### [Source records]
(** ** Strings and dictionaries as Python has them *)

(** Python text is Unicode; a [string] holds its UTF-8 bytes. *)
Definition text_of (bytes : list nat) : string :=
  String.string_of_list_ascii (Ascii.ascii_of_nat <$> bytes).

(** The characters [str.isspace] accepts, which [str.strip()] removes, each
    as its UTF-8 bytes: U+0009 to U+000D, U+001C to U+0020, U+0085, U+00A0,
    U+1680, U+2000 to U+200A, U+2028, U+2029, U+202F, U+205F and U+3000. *)
Definition whitespace : list string :=
  text_of <$>
    [[9]; [10]; [11]; [12]; [13]; [28]; [29]; [30]; [31]; [32];
     [194; 133]; [194; 160]; [225; 154; 128];
     [226; 128; 128]; [226; 128; 129]; [226; 128; 130]; [226; 128; 131];
     [226; 128; 132]; [226; 128; 133]; [226; 128; 134]; [226; 128; 135];
     [226; 128; 136]; [226; 128; 137]; [226; 128; 138];
     [226; 128; 168]; [226; 128; 169]; [226; 128; 175];
     [226; 129; 159]; [227; 128; 128]].

Fixpoint startswith (s p : string) : bool :=
  match p, s with
  | EmptyString, _ => true
  | String _ _, EmptyString => false
  | String a p', String b s' => bool_decide (a = b) && startswith s' p'
  end.

(** The number of bytes of the first of [chars] that [s] starts with, or 0
    when it starts with none of them. *)
Definition leading_width (chars : list string) (s : string) : nat :=
  default 0 (String.length <$> head (filter (λ c, startswith s c = true) chars)).

(** [s] without the characters of [chars] it starts with; [skip] counts the
    bytes still to drop of the character being removed. *)
Fixpoint lstrip_chars (chars : list string) (skip : nat) (s : string)
    : string :=
  match s with
  | EmptyString => EmptyString
  | String _ s' =>
      match skip with
      | S k => lstrip_chars chars k s'
      | 0 =>
          match leading_width chars s with
          | S k => lstrip_chars chars k s'
          | 0 => s
          end
      end
  end.

Definition lstrip (s : string) : string := lstrip_chars whitespace 0 s.

(** Trailing whitespace is leading whitespace of the reversed bytes. *)
Definition rstrip (s : string) : string :=
  String.rev (lstrip_chars (String.rev <$> whitespace) 0 (String.rev s)).

Definition strip (s : string) : string := rstrip (lstrip s).

(** An insertion-ordered dictionary with string keys. *)
Definition dict (V : Type) : Type := list (string * V).

Definition keys {V} (d : dict V) : list string := d.*1.

Fixpoint dict_get {V} (d : dict V) (k : string) : option V :=
  match d with
  | [] => None
  | (k', v) :: rest => if bool_decide (k' = k) then Some v else dict_get rest k
  end.

(** [d[k]] *)
Definition dict_item {V} (d : dict V) (k : string) : M V :=
  match dict_get d k with
  | Some v => ret v
  | None => raise KeyError
  end.

(** [next(iter(d.keys()))] *)
Definition first_key {V} (d : dict V) : M string :=
  match keys d with
  | k :: _ => ret k
  | [] => raise StopIteration
  end.

(** One value of the dictionary returned by [organize_models_and_providers]:
    [{'separator': ..., 'models': [...]}]. *)
Record ProviderEntry : Type := mkProviderEntry {
  separator : string;
  models : list string;
}.

(** ** The wizard flows of [openhands/cli/settings.py] *)

(** What the flows import from modules that are not part of these sources:
    constants of [openhands.cli.utils] and [openhands.core.config.utils], the
    model and agent registries, and the default constructors of the
    configuration classes. *)
Class Collaborators : Type := {
  OH_DEFAULT_AGENT : string;
  VERIFIED_PROVIDERS : list string;
  VERIFIED_OPENAI_MODELS : list string;
  VERIFIED_ANTHROPIC_MODELS : list string;
  VERIFIED_MISTRAL_MODELS : list string;
  VERIFIED_OPENHANDS_MODELS : list string;
  get_supported_llm_models : Memory → list string;
  organize_models_and_providers : list string → dict ProviderEntry;
  list_agents : list string;
  LLMConfig_default : LLMConfig;
  AgentConfig_default : AgentConfig;
  Settings_default : Settings.t;
}.

Section Flows.

Context `{Collaborators}.

(** *** [modify_llm_settings_basic] *)

Definition step1_question : string := "(Step 1/3) Select LLM Provider:".
Definition step1_prompt : string :=
  "(Step 1/3) Select LLM Provider (TAB for options, CTRL-c to cancel): ".
Definition step2_prompt : string :=
  "(Step 2/3) Select LLM Model (TAB for options, CTRL-c to cancel): ".
Definition step2_openhands_question : string :=
  "(Step 2/3) Select Available OpenHands Model:" +:+ nl +:+
  "LLM usage is billed at the providers’ rates with no markup. Details: https://docs.all-hands.dev/usage/llms/openhands-llms".
Definition step3_prompt : string :=
  "(Step 3/3) Enter API Key (CTRL-c to cancel): ".

(** The nested [provider_validator] (lines 209-215). *)
Definition provider_validator (organized_models : dict ProviderEntry)
    : validator_t :=
  λ x, let is_valid := bool_decide (x ∈ keys organized_models) in
       (is_valid,
        if is_valid then []
        else ["<grey>Invalid provider selected: " +:+ x +:+ "</grey>"]).

(** The nested [model_validator] (lines 311-324). *)
Definition model_validator (provider_models : list string)
    (provider : string) : validator_t :=
  λ x, if bool_decide (strip x = EmptyString) then (false, [])
       else (true,
             if bool_decide (x ∉ provider_models)
             then ["<yellow>Warning: " +:+ x +:+
                   " is not in the predefined list for provider " +:+
                   provider +:+
                   ". Make sure this model name is correct.</yellow>"]
             else []).

(** Lines 184-233: the provider is picked from the verified ones or typed
    in, then checked against [organized_models].  The dialog returns an
    index, on which [int(provider_choice)] is the identity. *)
Definition select_provider (organized_models : dict ProviderEntry)
    (verified_providers provider_completer : list string)
    (provider : string) : M string :=
  print_formatted_text
    (nl +:+ "<grey>Default provider: </grey><green>" +:+ provider +:+ "</green>") >>
  let provider_choices := verified_providers ++ ["Select another provider"] in
  let* provider_choice := cli_confirm step1_question provider_choices in
  let choice_index := provider_choice in
  let* provider :=
    (if bool_decide (choice_index < length verified_providers)
     then item verified_providers choice_index
     else get_validated_input step1_prompt (Some provider_completer)
            (Some (provider_validator organized_models))
            "Invalid provider selected") in
  if bool_decide (provider ∉ keys organized_models)
  then (if bool_decide ("anthropic" ∈ keys organized_models)
        then ret "anthropic"
        else first_key organized_models)
  else ret provider.

(** Lines 235-255: the verified models of a known provider come first. *)
Definition order_provider_models (provider : string)
    (provider_models : list string) : list string :=
  let provider_models :=
    if bool_decide (provider = "openai")
    then VERIFIED_OPENAI_MODELS ++
         filter (λ m, m ∉ VERIFIED_OPENAI_MODELS) provider_models
    else provider_models in
  let provider_models :=
    if bool_decide (provider = "anthropic")
    then VERIFIED_ANTHROPIC_MODELS ++
         filter (λ m, m ∉ VERIFIED_ANTHROPIC_MODELS) provider_models
    else provider_models in
  let provider_models :=
    if bool_decide (provider = "mistral")
    then VERIFIED_MISTRAL_MODELS ++
         filter (λ m, m ∉ VERIFIED_MISTRAL_MODELS) provider_models
    else provider_models in
  let provider_models :=
    if bool_decide (provider = "openhands")
    then VERIFIED_OPENHANDS_MODELS ++
         filter (λ m, m ∉ VERIFIED_OPENHANDS_MODELS) provider_models
    else provider_models in
  provider_models.

(** Lines 257-274. *)
Definition choose_default_model (provider : string)
    (provider_models : list string) : M string :=
  if bool_decide (provider = "anthropic")
     && bool_decide (VERIFIED_ANTHROPIC_MODELS ≠ [])
  then item VERIFIED_ANTHROPIC_MODELS 0
  else if bool_decide (provider = "openai")
          && bool_decide (VERIFIED_OPENAI_MODELS ≠ [])
  then item VERIFIED_OPENAI_MODELS 0
  else if bool_decide (provider = "mistral")
          && bool_decide (VERIFIED_MISTRAL_MODELS ≠ [])
  then item VERIFIED_MISTRAL_MODELS 0
  else if bool_decide (provider = "openhands")
          && bool_decide (VERIFIED_OPENHANDS_MODELS ≠ [])
  then item VERIFIED_OPENHANDS_MODELS 0
  else if bool_decide (provider_models ≠ [])
  then item provider_models 0
  else ret "claude-sonnet-4-20250514".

### [AIM OF THE TASK]
The entries above hold the needed span. Transcribe exactly the lines from the one with "(verified_providers provider_completer : list" to the one with "(** Lines 235-255: the", both included.

### [RESULT FOR THIS TASK]
    (verified_providers provider_completer : list string)
    (provider : string) : M string :=
  print_formatted_text
    (nl +:+ "<grey>Default provider: </grey><green>" +:+ provider +:+ "</green>") >>
  let provider_choices := verified_providers ++ ["Select another provider"] in
  let* provider_choice := cli_confirm step1_question provider_choices in
  let choice_index := provider_choice in
  let* provider :=
    (if bool_decide (choice_index < length verified_providers)
     then item verified_providers choice_index
     else get_validated_input step1_prompt (Some provider_completer)
            (Some (provider_validator organized_models))
            "Invalid provider selected") in
  if bool_decide (provider ∉ keys organized_models)
  then (if bool_decide ("anthropic" ∈ keys organized_models)
        then ret "anthropic"
        else first_key organized_models)
  else ret provider.

(** Lines 235-255: the verified models of a known provider come first. *)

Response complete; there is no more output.